**What to do**
Please return all lines of the data below containing the string "Inductive".
Start of Block
(** * mgodo: a generic record-operation layer over a document store

    A shallow embedding of [src/mgodo.go] (package [mgodo], built on
    [github.com/globalsign/mgo]) and the properties of its operations.

    The Go code manipulates a caller-supplied struct through [reflect],
    builds [bson.M] filters, and talks to two collections of one database
    through an [mgo.Session].  The embedding keeps that shape:

    - BSON values and documents ([value], [doc]) with the store's equality;
    - the fragment of the store's filter language that the code itself
      produces ([$and], [$ne]) plus a few sibling operators ([qmatch]);
    - the reflected struct ([structv], [iface]) with [FieldByName], [Set]
      and [Interface], which panic exactly where [reflect] panics;
    - the store ([World]): collections by name, the session's safe mode,
      a clock, a supply of object ids, injected store failures, and a
      trace of the calls the code issued;
    - a state monad [M] over the context [Do] and the [World], whose
      results are either a normal return or a Go panic. *)

From stdpp Require Import base strings list gmap.
From Stdlib Require Import ZArith Ascii Sorted Permutation.

Local Open Scope Z_scope.
Local Open Scope string_scope.
Local Open Scope list_scope.

Set Default Proof Using "Type".

(* ===================================================================== *)
(** ** BSON values *)
(* ===================================================================== *)

(** The Go slice types that occur as dynamic values in a [bson.M]:
    [[]interface{}], [[]bson.M] and [[]string].  The distinction matters
    for the type assertion [v.([]interface{})] in [findQ]. *)
Inductive SliceKind := SIface | SDocs | SStrings.

#[local] Unset Elimination Schemes.

(** Dynamic values: what an [interface{}] inside a [bson.M], or a field of
    the caller's struct, can hold.  [VTime t] is a [time.Time], [t]
    milliseconds after the zero [time.Time] (so [VTime 0] is the zero time);
    [VId o] is a [bson.ObjectId]; [VDoc d] is a [bson.M]. *)
Inductive value :=
| VNil
| VBool (b : bool)
| VInt (n : Z)
| VStr (s : string)
| VTime (t : Z)
| VId (o : N)
| VDoc (d : list (string * value))
| VSlice (k : SliceKind) (l : list value).

#[local] Set Elimination Schemes.

(** A document, and a [bson.M]: keys with their values.  A Go map has no
    duplicate keys; [doc_set] keeps it that way. *)
Abbreviation doc := (list (string * value)).

#[global] Instance SliceKind_eq_dec : EqDecision SliceKind.
Proof. solve_decision. Defined.

Definition value_eq_dec : ∀ x y : value, {x = y} + {x ≠ y}.
Proof.
  fix IH 1. intros x y.
  destruct x as [|b|n|s|t|o|d|k l], y as [|b'|n'|s'|t'|o'|d'|k' l'];
    try (right; discriminate); try (left; reflexivity).
  - destruct (decide (b = b')); [left; congruence | right; congruence].
  - destruct (decide (n = n')); [left; congruence | right; congruence].
  - destruct (decide (s = s')); [left; congruence | right; congruence].
  - destruct (decide (t = t')); [left; congruence | right; congruence].
  - destruct (decide (o = o')); [left; congruence | right; congruence].
  - assert (Hd : {d = d'} + {d ≠ d'}).
    { revert d'. induction d as [|[k v] d IHd]; intros [|[k' v'] d'];
        try (right; discriminate); try (left; reflexivity).
      destruct (decide (k = k')); [|right; congruence].
      destruct (IH v v'); [|right; congruence].
      destruct (IHd d'); [left; congruence | right; congruence]. }
    destruct Hd; [left; congruence | right; congruence].
  - destruct (decide (k = k')); [|right; congruence].
    assert (Hd : {l = l'} + {l ≠ l'}).
    { revert l'. induction l as [|v l IHl]; intros [|v' l'];
        try (right; discriminate); try (left; reflexivity).
      destruct (IH v v'); [|right; congruence].
      destruct (IHl l'); [left; congruence | right; congruence]. }
    destruct Hd; [left; congruence | right; congruence].
Defined.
End of Block
**Your response**
Inductive SliceKind := SIface | SDocs | SStrings.
Inductive value :=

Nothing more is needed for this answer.